Humans are “mediocre runners” when compared to greyhounds and antelopes, but compared to other primates, we’re special because we run and run, and run.
Long-distance running, in turn, shaped human evolution. Some researchers argue endurance running is the by-product of enhanced walking capabilities, but others say we evolved to run far. It’s why we have sturdy knee-joints and probably why we have prominent butts.
The human connection to endurance running belies the modern habit of taking a quick jog instead of a marathon. A new study published in the journal Scientific Reports reveals there may be a biological advantage to doing a bit of both, however. The study finds only 10 minutes of moderate-intensity running can enhance mood and mental skills, including memory, flexible thinking, and self-control.
Ten minutes is the “minimal exercising time to induce both emotional and cognitive benefits,” lead author Hideaki Soya tells me. Soya is a professor and director of the Laboratory of Exercise Biochemistry and Sport Neuroscience at the University of Tsukuba in Japan.

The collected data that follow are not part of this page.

(* ===== verification/ConfigJobs.v ===== *)
(** * Rotation of secrets and detection of drift
    ([services/config-svc/internal]: [rotation], [drift])

    The rotation manager keeps policies and changes secrets through the interface
    of the store, the class [SecretStore], whose laws [MemoryStore] meets; the
    drift detector compares configuration entries with what rules expect.  Both
    keep a bounded history.  The pattern compiler of Go's [regexp] is the argument
    [compile]; new values, identifiers and the clock are arguments.  [ScanAll]
    takes the list of rules first and then checks them one by one, as the code
    does. *)

From Stdlib Require Import Ascii.
From S2P Require Import Prelude GoStrings SecretCrypto Window ConfigStore.
Open Scope go_scope.

(** ** Data *)

Definition StatusActive : string := "active".
Definition StatusPaused : string := "paused".
Definition StatusCompleted : string := "completed".
Definition ComparisonExact : string := "exact".
Definition ComparisonRegex : string := "regex".
Definition ComparisonExists : string := "exists".

(** [rotation.RotationPolicy]. *)
Module RotationPolicy.
Record t := mk {
  ID : string; SecretID : string; TenantID : string; SecretKey : string;
  RotationInterval : duration; Enabled : bool; LastRotation : time; NextRotation : time;
  Status : string; CreatedAt : time; UpdatedAt : time;
}.

Definition set_LastRotation (v : time) (r : t) : t :=
  mk (ID r) (SecretID r) (TenantID r) (SecretKey r) (RotationInterval r) (Enabled r) v
     (NextRotation r) (Status r) (CreatedAt r) (UpdatedAt r).
Definition set_NextRotation (v : time) (r : t) : t :=
  mk (ID r) (SecretID r) (TenantID r) (SecretKey r) (RotationInterval r) (Enabled r)
     (LastRotation r) v (Status r) (CreatedAt r) (UpdatedAt r).
Definition set_Status (v : string) (r : t) : t :=
  mk (ID r) (SecretID r) (TenantID r) (SecretKey r) (RotationInterval r) (Enabled r)
     (LastRotation r) (NextRotation r) v (CreatedAt r) (UpdatedAt r).
Definition set_UpdatedAt (v : time) (r : t) : t :=
  mk (ID r) (SecretID r) (TenantID r) (SecretKey r) (RotationInterval r) (Enabled r)
     (LastRotation r) (NextRotation r) (Status r) (CreatedAt r) v.
End RotationPolicy.

(** [rotation.RotationResult]. *)
Module RotationResult.
Record t := mk {
  SecretID : string; OldVersion : Z; NewVersion : Z; RotatedAt : time; Status : string;
  Error : string;
}.

End RotationResult.

(** [drift.DriftRule]. *)
Module DriftRule.
Record t := mk {
  ID : string; ConfigKey : string; ExpectedValue : string; Comparison : string;
  TenantID : string; Description : string; Enabled : bool; CreatedAt : time;
}.

End DriftRule.

(** [drift.DriftResult]. *)
Module DriftResult.
Record t := mk {
  RuleID : string; Key : string; Expected : string; Actual : string; Drifted : bool;
  Timestamp : time;
}.

End DriftResult.

(** ** What the manager asks of the store *)

Class SecretStore (St : Type) := {
  store_get : string -> string -> St -> option SecretEntry.t;
  (** tenant, key, the randomness and the clock of the call, the new value *)
  store_rotate : string -> string -> option string -> time -> string -> St -> St * option SecretMeta.t;
}.

Class LawfulSecretStore (St : Type) `{SecretStore St} := {
  readable : St -> Prop;
  rotate_reads_back : forall tenantID key nonce now v s s' m e,
    readable s -> String.length nonce = NonceSize -> store_get tenantID key s = Some e ->
    store_rotate tenantID key (Some nonce) now v s = (s', Some m) ->
    readable s' /\ SecretMeta.Version m = wrap_i64 (SecretEntry.Version e + 1) /\
    exists e', store_get tenantID key s' = Some e' /\ SecretEntry.Value e' = v /\ SecretEntry.Version e' = SecretMeta.Version m;
  rotate_refused : forall tenantID key random now v s s', store_rotate tenantID key random now v s = (s', None) -> s' = s;
  rotate_accepted : forall tenantID key nonce now v s e,
    readable s -> store_get tenantID key s = Some e -> exists m, (store_rotate tenantID key (Some nonce) now v s).2 = Some m;
}.

Inductive rotation_error := FieldsRequired | IntervalNotPositive | PolicyExists | PolicyNotFound | PolicyDisabled | PolicySecretNotFound | RotationFailed.

Definition rotationHistory : nat := 1000.

Module Rotation.
Record t := mk { policies : gmap string RotationPolicy.t; results : list RotationResult.t }.
Definition NewManager : t := mk ∅ [].

Definition same_secret (tenantID secretKey : string) (p : RotationPolicy.t) : bool :=
  (RotationPolicy.TenantID p == tenantID) && (RotationPolicy.SecretKey p == secretKey).

(** The loop over the policies only asks whether one is for the secret. *)
Definition RegisterPolicy (uuid uuid' : string) (now : time) (tenantID secretKey : string) (interval : duration) (m : t)
    : t * result rotation_error RotationPolicy.t :=
  if (tenantID == "") || (secretKey == "") then (m, Err FieldsRequired)
  else if (interval <=? 0)%Z then (m, Err IntervalNotPositive)
  else if existsb (same_secret tenantID secretKey) (map_to_list (policies m)).*2 then (m, Err PolicyExists)
  else
    let p := RotationPolicy.mk uuid uuid' tenantID secretKey interval true zero_time (now + interval)%Z StatusActive now now in
    (mk (<[uuid := p]> (policies m)) (results m), Ok p).

Definition UnregisterPolicy (id : string) (m : t) : t * bool :=
  match policies m !! id with None => (m, false) | Some _ => (mk (delete id (policies m)) (results m), true) end.

Definition ListPolicies (range : gmap string RotationPolicy.t -> list RotationPolicy.t) (m : t) : list RotationPolicy.t := range (policies m).
Definition GetPolicy (id : string) (m : t) : option RotationPolicy.t := policies m !! id.

Definition reached (now : time) (p : RotationPolicy.t) : bool :=
  After now (RotationPolicy.NextRotation p) || (now =? RotationPolicy.NextRotation p)%Z.

Definition CheckRotation (now : time) (id : string) (m : t) : result rotation_error bool :=
  match policies m !! id with
  | None => Err PolicyNotFound
  | Some p => Ok (if negb (RotationPolicy.Enabled p) then false else reached now p)
  end.

Definition add_result (r : RotationResult.t) (m : t) : t := mk (policies m) (append_capped rotationHistory (results m) r).

Section rotate.
Context `{SecretStore St}.

Definition rotated (now : time) (p : RotationPolicy.t) : RotationPolicy.t :=
  RotationPolicy.set_UpdatedAt now (RotationPolicy.set_Status StatusActive
    (RotationPolicy.set_NextRotation (now + RotationPolicy.RotationInterval p)%Z (RotationPolicy.set_LastRotation now p))).

(** [newValue] is what [generateSecretValue] draws. *)
Definition RotateSecret (random : option string) (newValue : string) (now : time) (id : string) (m : t) (s : St)
    : t * St * result rotation_error RotationResult.t :=
  match policies m !! id with
  | None => (m, s, Err PolicyNotFound)
  | Some p =>
      if negb (RotationPolicy.Enabled p)
      then (mk (<[id := RotationPolicy.set_Status StatusPaused p]> (policies m)) (results m), s, Err PolicyDisabled)
      else match store_get (RotationPolicy.TenantID p) (RotationPolicy.SecretKey p) s with
      | None => (m, s, Err PolicySecretNotFound)
      | Some existing =>
          match store_rotate (RotationPolicy.TenantID p) (RotationPolicy.SecretKey p) random now newValue s with
          | (s, None) => (m, s, Err RotationFailed)
          | (s, Some meta) =>
              let r := RotationResult.mk (RotationPolicy.SecretID p) (SecretEntry.Version existing) (SecretMeta.Version meta) now StatusCompleted "" in
              (add_result r (mk (<[id := rotated now p]> (policies m)) (results m)), s, Ok r)
          end
      end
  end.

Definition ListDueRotations (range : gmap string RotationPolicy.t -> list RotationPolicy.t) (now : time) (m : t) : list RotationPolicy.t :=
  List.filter (fun p => RotationPolicy.Enabled p && reached now p) (range (policies m)).

Definition ListSecretsDueForRotation range (now : time) (m : t) (s : St) : list SecretMeta.t :=
  omap (fun p => meta_of <$> store_get (RotationPolicy.TenantID p) (RotationPolicy.SecretKey p) s) (ListDueRotations range now m).
End rotate.

Definition GetRotationStatus (id : string) (m : t) : result rotation_error RotationPolicy.t :=
  match policies m !! id with Some p => Ok p | None => Err PolicyNotFound end.
Definition GetRotationHistory (m : t) : list RotationResult.t := results m.

(** Policies, those enabled, those due, and results. *)
Definition GetStatus (now : time) (m : t) : nat * nat * nat * nat :=
  (size (policies m), length (List.filter RotationPolicy.Enabled (map_to_list (policies m)).*2),
   length (List.filter (fun p => RotationPolicy.Enabled p && reached now p) (map_to_list (policies m)).*2), length (results m)).
End Rotation.

#[export] Program Instance rotation_log : BoundedLog Rotation.t RotationResult.t := {|
  log_inv m := length (Rotation.results m) <= rotationHistory;
  log_cap _ := rotationHistory;
  log_push := Rotation.add_result;
  log_contents := Rotation.results |}.
Next Obligation. intros x m _. apply append_capped_bounded. Qed.
Next Obligation. done. Qed.
Next Obligation. intros x m _. apply append_capped_lastn. Qed.
Next Obligation. done. Qed.

(** ** Drift ([drift.go]) *)

Inductive drift_error := TenantRequired | InvalidPattern | UnknownComparison.

Definition driftHistory : nat := 1000.

Module Detector.
Record t := mk { rules : gmap string DriftRule.t; history : list DriftResult.t }.
Definition NewDetector : t := mk ∅ [].

Definition RegisterRule (uuid : string) (now : time) (configKey expectedValue comparison tenantID description : string) (d : t) : t * DriftRule.t :=
  let r := DriftRule.mk uuid configKey expectedValue comparison tenantID description true now in
  (mk (<[uuid := r]> (rules d)) (history d), r).
Definition UnregisterRule (id : string) (d : t) : t * bool :=
  match rules d !! id with None => (d, false) | Some _ => (mk (delete id (rules d)) (history d), true) end.
Definition ListRules (range : gmap string DriftRule.t -> list DriftRule.t) (d : t) : list DriftRule.t := range (rules d).
Definition GetRule (id : string) (d : t) : option DriftRule.t := rules d !! id.

Definition appendHistory (r : DriftResult.t) (d : t) : t := mk (rules d) (append_capped driftHistory (history d) r).

Section check.
Context (compile : string -> option (string -> bool)).
Context (GetConfig : string -> string -> option ConfigEntry.t).

(** What is found, and whether it drifts. *)
Definition compare (rule : DriftRule.t) : result drift_error (string * bool) :=
  if DriftRule.TenantID rule == "" then Err TenantRequired else
  let entry := GetConfig (DriftRule.TenantID rule) (DriftRule.ConfigKey rule) in
  let found := bool_decide (is_Some entry) in
  if DriftRule.Comparison rule == ComparisonExists then
    Ok (if found then "exists" else "missing", if DriftRule.ExpectedValue rule == "true" then negb found else found)
  else if DriftRule.Comparison rule == ComparisonExact then
    match entry with
    | None => Ok ("", true)
    | Some e => Ok (ConfigEntry.Value e, ConfigEntry.Value e != DriftRule.ExpectedValue rule)
    end
  else if DriftRule.Comparison rule == ComparisonRegex then
    match entry with
    | None => Ok ("", true)
    | Some e =>
        match compile (DriftRule.ExpectedValue rule) with
        | None => Err InvalidPattern
        | Some matches => Ok (ConfigEntry.Value e, negb (matches (ConfigEntry.Value e)))
        end
    end
  else Err UnknownComparison.

Definition CheckDrift (now : time) (rule : DriftRule.t) (d : t) : t * result drift_error DriftResult.t :=
  match compare rule with
  | Err e => (d, Err e)
  | Ok (actual, drifted) =>
      let r := DriftResult.mk (DriftRule.ID rule) (DriftRule.ConfigKey rule) (DriftRule.ExpectedValue rule) actual drifted now in
      (appendHistory r d, Ok r)
  end.

(** The checks in turn, until one fails. *)
Fixpoint scan (now : time) (rs : list DriftRule.t) (results : list DriftResult.t) (d : t) : t * result drift_error (list DriftResult.t) :=
  match rs with
  | [] => (d, Ok results)
  | rule :: rs =>
      match CheckDrift now rule d with
      | (d, Err e) => (d, Err e)
      | (d, Ok r) => scan now rs (results ++ [r]) d
      end
  end.

Definition ScanAll (range : gmap string DriftRule.t -> list DriftRule.t) (now : time) (d : t) : t * result drift_error (list DriftResult.t) :=
  scan now (List.filter DriftRule.Enabled (range (rules d))) [] d.
End check.

Definition GetDriftHistory (d : t) : list DriftResult.t := history d.

(** Rules, those enabled, results that drifted, and the last ten results. *)
Definition GetStatus (d : t) : nat * nat * nat * list DriftResult.t :=
  (size (rules d), length (List.filter DriftRule.Enabled (map_to_list (rules d)).*2),
   length (List.filter DriftResult.Drifted (history d)), take 10 (rev (history d))).
End Detector.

His lab researches “brain fitness” — how exercise can activate the brain and help people overcome stress.
Running, he says, may be the ideal low-cost, high-gain sport.

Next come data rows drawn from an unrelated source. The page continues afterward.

Definition ChangePassword (salt userID oldPassword newPassword : string) (s : t) : t * result auth_error unit :=
  match AuthStore.GetUser userID (store s) with
  | None => (s, Err ErrUserNotFound)
  | Some u =>
      if negb (VerifyPassword (User.PasswordHash u) oldPassword) then (s, Err ErrPasswordMismatch)
      else match HashPassword salt newPassword with
      | None => (s, Err HashFailed)
      | Some newHash => (set_store (AuthStore.ChangePassword userID newHash (store s)).1 s, Ok tt)
      end
  end.

Definition CreateRole (uuid : string) (now : time) (name description : string) (permissions : list string) (s : t) : t * result auth_error Role.t :=
  if name == "" then (s, Err FieldsMissing) else
  match AuthStore.CreateRole uuid now (Role.mk "" name description permissions 0) (store s) with
  | (_, Err _) => (s, Err ErrRoleExists)
  | (st, Ok r) => (set_store st s, Ok r)
  end.

Definition GetRole (id : string) (s : t) : result auth_error Role.t :=
  match AuthStore.GetRole id (store s) with None => Err ErrRoleNotFound | Some r => Ok r end.

Definition UpdateRole (id description : string) (permissions : option (list string)) (s : t) : t * result auth_error Role.t :=
  match AuthStore.UpdateRole id description permissions (store s) with
  | (_, Some _) => (s, Err ErrRoleNotFound)
  | (st, None) => (set_store st s, GetRole id (set_store st s))
  end.

Definition UpdateRoleFields (roleID description : string) (permissions : option (list string)) (s : t) : t * result auth_error Role.t :=
  match AuthStore.GetRole roleID (store s) with
  | None => (s, Err ErrRoleNotFound)
  | Some r =>
      let r := if description != "" then Role.set_Description description r else r in
      let r := match permissions with Some l => Role.set_Permissions l r | None => r end in
      UpdateRole roleID (Role.Description r) (Some (Role.Permissions r)) s
  end.

Definition DeleteRole (id : string) (s : t) : t * result auth_error unit :=
  match AuthStore.DeleteRole id (store s) with
  | (_, Some _) => (s, Err ErrRoleNotFound)
  | (st, None) => (set_store st s, Ok tt)
  end.

Definition ListRoles range (s : t) : list Role.t := AuthStore.ListRoles range (store s).

Definition AssignRole (userID roleID : string) (s : t) : t * result auth_error unit :=
  match AuthStore.GetUser userID (store s), AuthStore.GetRole roleID (store s) with
  | None, _ => (s, Err ErrUserNotFound)
  | _, None => (s, Err ErrRoleNotFound)
  | Some u, Some _ =>
      let roleIDs := if bool_decide (roleID ∈ User.RoleIDs u) then User.RoleIDs u else User.RoleIDs u ++ [roleID] in
      match AuthStore.UpdateUser userID (User.Email u) (User.Status u) (Some roleIDs) (store s) with
      | (_, Some _) => (s, Err UpdateFailed)
      | (st, None) => (set_store st s, Ok tt)
      end
  end.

“Our findings are valuable in supporting moderate running effects on mental health since running is an easily accessible form of exercise, requiring minimal equipment and sport structure,” Soya says.

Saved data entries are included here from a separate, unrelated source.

(* ===== verification/Requests.v ===== *)
(** * What requests may ask for ([internal/controlplane/paginate], [pkg/retry],
      [internal/controlplane/ratelimit], [pkg/security])

    The page that a request asks for, and that the pages of a list are the list; calling
    a function again while it fails, and when that ends; buckets of tokens by address, in
    a table of bounded size; windows that slide, and that they admit exactly what the
    limit says. *)

From Stdlib Require Import Ascii.
From S2P Require Import Prelude Float64 GoStrings.
#[local] Open Scope Z_scope.
Open Scope go_scope.

(** ** [ParsePagination] *)

Definition maxInt : Z := 2 ^ 62 - 1.

(** Of the query parameters [page] and [pageSize], empty if they are missing; page 0 is no
    paging. *)
Definition ParsePagination (pageStr sizeStr : string) : Z * Z :=
  if pageStr == "" then (0, 0) else
  let page := default 0 (Atoi pageStr) in
  let page := if page <? 1 then 1 else page in
  let pageSize := match Atoi sizeStr with Some n => if (sizeStr != "") && (n >? 0) then n else 20 | None => 20 end in
  let pageSize := if pageSize >? 200 then 200 else pageSize in
  let maxPage := maxInt ÷ pageSize in
  let maxPage := if maxPage <? 1 then 1 else maxPage in
  (if page >? maxPage then maxPage else page, pageSize).

(** [PaginateResult]. *)
Record PaginateResult (A : Type) := Page { Data : list A; Total : Z; PageNo : Z; PageSize : Z; HasMore : bool }.
Arguments Page {A}. Arguments Data {A}. Arguments Total {A}. Arguments PageNo {A}. Arguments PageSize {A}. Arguments HasMore {A}.

(** [a[i:j]]. *)
Definition between {A} (i j : Z) (l : list A) : list A := take (Z.to_nat (j - i)) (drop (Z.to_nat i) l).
Definition paginate {A} (page pageSize : Z) (arr : list A) : PaginateResult A :=
  let total := Z.of_nat (length arr) in
  let start := wrap_i64 ((page - 1) * pageSize) in
  let start := if start >=? total then total else start in
  let stop := wrap_i64 (start + pageSize) in
  let stop := if stop >? total then total else stop in
  Page (between start stop arr) total page pageSize (stop <? total).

“Unlike previous findings with [cycling], running showed a special benefit — it [enhances] both a pleasant mood and executive function associated with increased neuronal activities in the brain loci involved in mood regulation.”
How running changes the brain
In the experiment, 26 young adults with no history of neurological or psychiatric disorders were asked at random to complete a 10-minute run on a treadmill and a control rest session.
After both the run and control sessions, they did a test called the Two-Dimensional Mood Scale and another test to measure their executive function called the Stroop task. During this task, incongruent information is shown together: For example, a participant may be asked to name the color of text on a card that reads the word “red,” written in green.
All the participants had improved mood and performed better on the Stroop task after the 10-minute run. Running also changed blood flow in the brain: Scans revealed increased blood flow in the bilateral prefrontal cortex, a brain area that plays a role in controlling mood and executive functions. The run also activated certain genetic markers associated with mood, the scans detected.
This phenomenon is described as “neurovascular coupling” in the study. Scientists don’t know exactly why it happens, but “evolutionarily, it should have some merits for the ancient peoples as a ‘hunter and gatherer’ to continue their daily locomotive activities,” Soya speculates.
These findings hint at running’s evolutionary roots. It’s possible we enjoy running because we needed to enjoy running, and the brain boost helped us tolerate the exertion.
The uniqueness of running — Running is “whole-body locomotive movement.” It involves a stabilized head, an engaged core, and swinging limbs.
Whole-body movement may in turn stimulate the brain and body differently compared to other forms of exercise. In fact, running’s benefits stretch beyond the brain activation seen in this research: Other studies confirm running’s mood-enhancing changes.
“... running is an easily accessible form of exercise, requiring minimal equipment and sport structure.”
While the famous “runner’s high” doesn’t actually have much to do with endorphins, running does increase levels of endocannabinoids in the bloodstream, which reduce anxiety and induce feelings of relaxation. Running is also associated with reduced depression and anxiety.
“Given exercise is medicine, [just as] the effects of drugs differ depending on the type of drug, different types of exercise such as running and pedaling should be observed to have different effects on mental health and brain activation as well,” Soya and colleagues write.
Scientists are interested in whether or not there is a specific “dose” of running that can help people looking to improve their mental health in measurable ways. In most cases though, minimal exercise is better than no exercise.
If you can run, ten minutes may be a good place to start (and if you can’t run, consider dynamic stretching).